(* ===== verification/Scan.v ===== *)
(** * [Scan] and its pagination

    [Scan] against a reference that does not mention shards, map iteration
    order or the sorting algorithm, and a client that follows the cursor. *)

From S2P Require Import Prelude.
From S2P Require Import GoBase.
From S2P Require Import Hashes.
From S2P Require Import QuickSort.
From S2P Require Import Lww.
From S2P Require Import Wal.
From S2P Require Import Store.
From S2P Require Import StoreInv.

(** ** Scan against its reference *)

(** The sorted list of the live keys with the given prefix. *)
Definition live_keys (now : Z) (prefix : string) (m : KV) : list string :=
  merge_sort String.le
    (filter (fun k => HasPrefix k prefix = true) (map_to_list (live now m)).*1).

(** The page of that list after the cursor. *)
Definition page_spec (limit : nat) (cursor : string) (keys : list string)
  : list string * string :=
  let rest := filter (fun k => cursor = "" \/ str_lt cursor k = true) keys in
  (take limit rest,
   if (limit <? length rest)%nat then default "" (last (take limit rest)) else "").

Lemma elem_of_live_keys now prefix m k :
  k ∈ live_keys now prefix m <-> HasPrefix k prefix = true /\ is_Some (live now m !! k).
Proof.
  unfold live_keys. rewrite merge_sort_Permutation, list_elem_of_filter, list_elem_of_fmap.
  split.
  - intros [H1 ([k' e] & -> & H2%elem_of_map_to_list)]. by eauto.
  - intros [H1 [e H2]]. split; [done|]. exists (k, e). by rewrite elem_of_map_to_list.
Qed.

Lemma live_keys_sorted now prefix m : StronglySorted String.le (live_keys now prefix m).
Proof. apply StronglySorted_merge_sort; apply _. Qed.

Lemma live_keys_NoDup now prefix m : NoDup (live_keys now prefix m).
Proof.
  unfold live_keys. rewrite merge_sort_Permutation.
  apply NoDup_filter, NoDup_fst_map_to_list.
Qed.

Section ScanFacts.
Context {R : MapRange}.

Lemma scan_entry_Some now prefix kv k :
  scan_entry now prefix kv = Some k <->
  k = kv.1 /\ HasPrefix k prefix = true /\ IsExpired now kv.2 = false.
Proof.
  destruct kv as [k' e]. unfold scan_entry. rewrite expired_guard. cbn [fst snd]. split.
  - destruct (IsExpired now e) eqn:Ex; [done|].
    destruct (HasPrefix k' prefix) eqn:Ep; [|done]. intros [= <-]. auto.
  - intros (-> & Hp & Hx). by rewrite Hx, Hp.
Qed.

Lemma NoDup_scan now prefix (l : list (string * Entry)) :
  NoDup l.*1 -> NoDup (omap (scan_entry now prefix) l).
Proof.
  induction l as [|[k e] l IH]; intros H; [constructor|].
  inversion H as [|? ? Hni Hnd]; subst. cbn -[scan_entry]. specialize (IH Hnd).
  destruct (scan_entry now prefix (k, e)) as [k'|] eqn:E; [|done].
  apply scan_entry_Some in E as (-> & _ & _). constructor; [|done].
  rewrite list_elem_of_omap. intros (kv & H1 & (Hk & _)%scan_entry_Some).
  apply Hni, list_elem_of_fmap. by exists kv.
Qed.

Lemma scan_concat_perm now prefix s :
  store_ok s ->
  concat (map (scan_shard now prefix) (shards s)) ≡ₚ live_keys now prefix (view s).
Proof.
  intros Hs.
  unfold scan_shard. rewrite concat_map_omap.
  rewrite range_shards_perm by auto with kv. apply NoDup_Permutation.
  - apply NoDup_scan, NoDup_fst_map_to_list.
  - apply live_keys_NoDup.
  - intros k. rewrite elem_of_live_keys, lookup_live, list_elem_of_omap. split.
    + intros ([k' e] & H1%elem_of_map_to_list & (-> & Hp & Hx)%scan_entry_Some). cbn in *.
      rewrite H1, Hx. split; [done|by eexists].
    + intros [Hp [e He]]. destruct (view s !! k) as [e0|] eqn:E; [|done].
      exists (k, e0). rewrite elem_of_map_to_list, scan_entry_Some. cbn.
      by destruct (IsExpired now e0).
Qed.

(** The iteration order of the maps and the sorting algorithm do not show. *)
Lemma Store_Scan_sorted now s prefix limit cursor :
  store_ok s ->
  Store_Scan now s prefix limit cursor = scan_page limit cursor (live_keys now prefix (view s)).
Proof.
  intros Hs. unfold Store_Scan.
  destruct (sortStrings_spec (concat (map (scan_shard now prefix) (shards s))))
    as (arr & -> & HP & HS). cbn.
  assert (arr = live_keys now prefix (view s)) as ->; [|done].
  apply (StronglySorted_unique String.le); [done | apply live_keys_sorted |].
  by rewrite HP, scan_concat_perm.
Qed.
End ScanFacts.

(** The cursor loop splits a sorted list at the cursor. *)
Lemma scan_start_split cursor A : forall B n st i,
  n = i + Z.of_nat (length (A ++ B)) ->
  Forall (fun k => str_lt cursor k = false) A -> Forall (fun k => str_lt cursor k = true) B ->
  A <> [] \/ B <> [] \/ st = n ->
  scan_start cursor n st i (A ++ B) = i + Z.of_nat (length A).
Proof.
  induction A as [|a A IH]; intros B n st i Hn HA HB Hst.
  - destruct HB as [|b B Hb _]; cbn in *.
    + destruct Hst as [|[|]]; [done|done|lia].
    + rewrite Hb. lia.
  - inversion HA; subst. cbn. rewrite H1.
    rewrite IH; [cbn; lia | cbn; lia | done | done |].
    destruct A, B; auto. right; right. cbn [app length].
    destruct (Z.eqb_spec i (i + Z.of_nat 1 - 1)); lia.
Qed.

Lemma sorted_cursor_split cursor l :
  StronglySorted String.le l ->
  exists A B, l = A ++ B /\ Forall (fun k => str_lt cursor k = false) A /\
    Forall (fun k => str_lt cursor k = true) B.
Proof.
  induction 1 as [|k l Hs (A & B & -> & HA & HB) Hk]; [by exists [], []|].
  destruct (str_lt cursor k) eqn:E.
  - exists [], (k :: A ++ B). split; [done|]. split; [done|]. constructor; [done|].
    eapply Forall_impl; [exact Hk|]. intros x Hx. by eapply str_lt_le_trans.
  - exists (k :: A), B. by repeat split; [constructor|].
Qed.

Lemma filter_all {A} (P : A -> Prop) `{!forall x, Decision (P x)} l : Forall P l -> filter P l = l.
Proof. induction 1; [done|]. by rewrite filter_cons_True, IHForall. Qed.

Lemma filter_none {A} (P : A -> Prop) `{!forall x, Decision (P x)} l :
  Forall (fun x => ~ P x) l -> filter P l = [].
Proof. induction 1; [done|]. by rewrite filter_cons_False. Qed.

(** A positive limit (that does not overflow) never panics, and the page is
    the first [limit] keys after the cursor. *)
Lemma scan_page_spec limit cursor keys :
  StronglySorted String.le keys ->
  1 <= limit -> Z.of_nat (length keys) + limit < 2 ^ 63 ->
  scan_page limit cursor keys = Some (page_spec (Z.to_nat limit) cursor keys).
Proof.
  intros HS Hl Hov. unfold scan_page, page_spec.
  assert (exists A B, keys = A ++ B /\
    filter (fun k => cursor = "" \/ str_lt cursor k = true) keys = B /\
    (if decide (cursor = "") then 0
     else scan_start cursor (Z.of_nat (length keys)) 0 0 keys) = Z.of_nat (length A))
    as (A & B & -> & -> & ->).
  { case_decide as Hc.
    - exists [], keys. split; [done|]. split; [|done].
      apply filter_all, Forall_forall. auto.
    - destruct (sorted_cursor_split cursor keys HS) as (A & B & -> & HA & HB).
      exists A, B. split; [done|]. split.
      + rewrite filter_app, filter_none, filter_all; [done|..].
        * eapply Forall_impl; [exact HB|]. auto.
        * eapply Forall_impl; [exact HA|]. intros k Hk [?|?]; congruence.
      + rewrite scan_start_split; [lia | lia | done | done |].
        destruct A, B; auto. }
  rewrite length_app in *. rewrite i64_small by (unfold is_i64; lia).
  rewrite Nat2Z.id, drop_app_length.
  destruct (Z.leb_spec (Z.of_nat (length A + length B)) (Z.of_nat (length A))).
  { destruct B; [|cbn in *; lia]. by rewrite take_nil. }
  destruct (Z.ltb_spec (Z.of_nat (length A + length B)) (Z.of_nat (length A) + limit)).
  - destruct (Z.ltb_spec (Z.of_nat (length A + length B)) (Z.of_nat (length A))); [lia|].
    rewrite Z.ltb_irrefl. destruct (Nat.ltb_spec (Z.to_nat limit) (length B)); [lia|].
    rewrite !take_ge by lia. done.
  - destruct (Z.ltb_spec (Z.of_nat (length A) + limit) (Z.of_nat (length A))); [lia|].
    replace (Z.of_nat (length A) + limit - Z.of_nat (length A)) with limit by lia.
    destruct (Z.ltb_spec (Z.of_nat (length A) + limit) (Z.of_nat (length A + length B))),
      (Nat.ltb_spec (Z.to_nat limit) (length B)); try lia; [|done].
    destruct (last (take (Z.to_nat limit) B)) as [k|] eqn:E; [done|].
    apply last_None in E. apply (f_equal length) in E. rewrite length_take in E. cbn in E. lia.
Qed.

(** ** Following the cursor *)

Definition strictly_sorted (l : list string) : Prop :=
  StronglySorted (fun a b => str_lt a b = true) l.

Lemma live_keys_strict now prefix m : strictly_sorted (live_keys now prefix m).
Proof.
  pose proof (live_keys_sorted now prefix m) as Hs.
  pose proof (live_keys_NoDup now prefix m) as Hn.
  revert Hs Hn. generalize (live_keys now prefix m) as l.
  induction 1 as [|k l Hs IH Hk]; intros Hn; [constructor|].
  inversion Hn as [|? ? Hni Hnd]; subst. constructor; [by apply IH|].
  apply Forall_forall. intros x Hx. apply str_lt_true. rewrite Forall_forall in Hk.
  split; [by apply Hk|]. by intros <-.
Qed.

(** The keys after the last key of a page are the keys behind the page. *)
Lemma cursor_rest X c Y :
  strictly_sorted (X ++ c :: Y) -> c <> "" ->
  filter (fun k => c = "" \/ str_lt c k = true) (X ++ c :: Y) = Y.
Proof.
  intros Hs Hc. rewrite filter_app.
  rewrite filter_none, filter_cons_False, filter_all; [done|..].
  - induction X as [|x X IH]; inversion Hs; subst; [|by apply IH].
    eapply Forall_impl; [done|]. auto.
  - intros [?|H]; [done|]. by rewrite str_lt_irrefl in H.
  - clear Hc. induction X as [|x X IH]; [constructor|]. inversion Hs as [|? ? Hs' Hx]; subst.
    constructor; [|by apply IH]. apply Forall_app in Hx as [_ Hx].
    inversion Hx as [|? ? Hxc _]; subst. intros [->|H]; [by destruct x|].
    pose proof (str_lt_le_trans _ _ _ H (str_lt_le _ _ Hxc)) as E.
    by rewrite str_lt_irrefl in E.
Qed.

Section Pagination.
Context {R : MapRange}.

(** A client that asks for page after page until the cursor comes back empty. *)
Fixpoint scan_all (fuel : nat) (now : Z) (s : Store) (prefix : string) (limit : Z)
    (cursor : string) : option (list string) :=
  match fuel with
  | O => None
  | S fuel' =>
      match Store_Scan now s prefix limit cursor with
      | None => None
      | Some (keys, next) =>
          if decide (next = "") then Some keys
          else rest ← scan_all fuel' now s prefix limit next; Some (keys ++ rest)
      end
  end.

Lemma scan_all_rest now s prefix limit :
  store_ok s -> 1 <= limit ->
  let keys := live_keys now prefix (view s) in
  Z.of_nat (length keys) + limit < 2 ^ 63 -> "" ∉ keys ->
  forall n rest X cursor, (length rest < n)%nat -> keys = X ++ rest ->
  X = [] /\ cursor = "" \/ cursor <> "" /\ last X = Some cursor ->
  scan_all n now s prefix limit cursor = Some rest.
Proof.
  intros Hs Hl keys Hov Hne. induction n as [|n IH]; intros rest X cursor Hn Hk Hc; [lia|].
  cbn [scan_all]. rewrite Store_Scan_sorted by done. fold keys.
  rewrite scan_page_spec by (try apply live_keys_sorted; done). unfold page_spec.
  pose proof (live_keys_strict now prefix (view s)) as Hst. fold keys in Hst.
  assert (filter (fun k => cursor = "" \/ str_lt cursor k = true) keys = rest) as ->.
  { destruct Hc as [[-> ->]|[Hc Hx]].
    - rewrite filter_all; [done|]. apply Forall_forall. auto.
    - apply last_Some in Hx as [X' ->]. rewrite Hk, <-app_assoc in Hst |- *.
      by apply cursor_rest. }
  destruct (Nat.ltb_spec (Z.to_nat limit) (length rest)) as [Hlt|Hge].
  - destruct (last (take (Z.to_nat limit) rest)) as [c|] eqn:E; cbn.
    2: { apply last_None, (f_equal length) in E. rewrite length_take in E. cbn in E. lia. }
    assert (c ∈ keys) as Hin.
    { apply last_Some in E as [l' E]. rewrite Hk, <-(take_drop (Z.to_nat limit) rest), E.
      rewrite !elem_of_app, list_elem_of_singleton. auto. }
    rewrite decide_False by (intros ->; done).
    rewrite (IH (drop (Z.to_nat limit) rest) (X ++ take (Z.to_nat limit) rest) c); cbn.
    + by rewrite take_drop.
    + rewrite length_drop. lia.
    + by rewrite <-app_assoc, take_drop.
    + right. split; [intros ->; done|]. rewrite last_app, E. done.
  - rewrite decide_True by done. by rewrite take_ge by lia.
Qed.
End Pagination.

■ ■ ■ ■

_WHAT YOU NEED TO DO_: Give the number of lines above that contain "Decision", and nothing more.

_RESPONSE BOX_: 2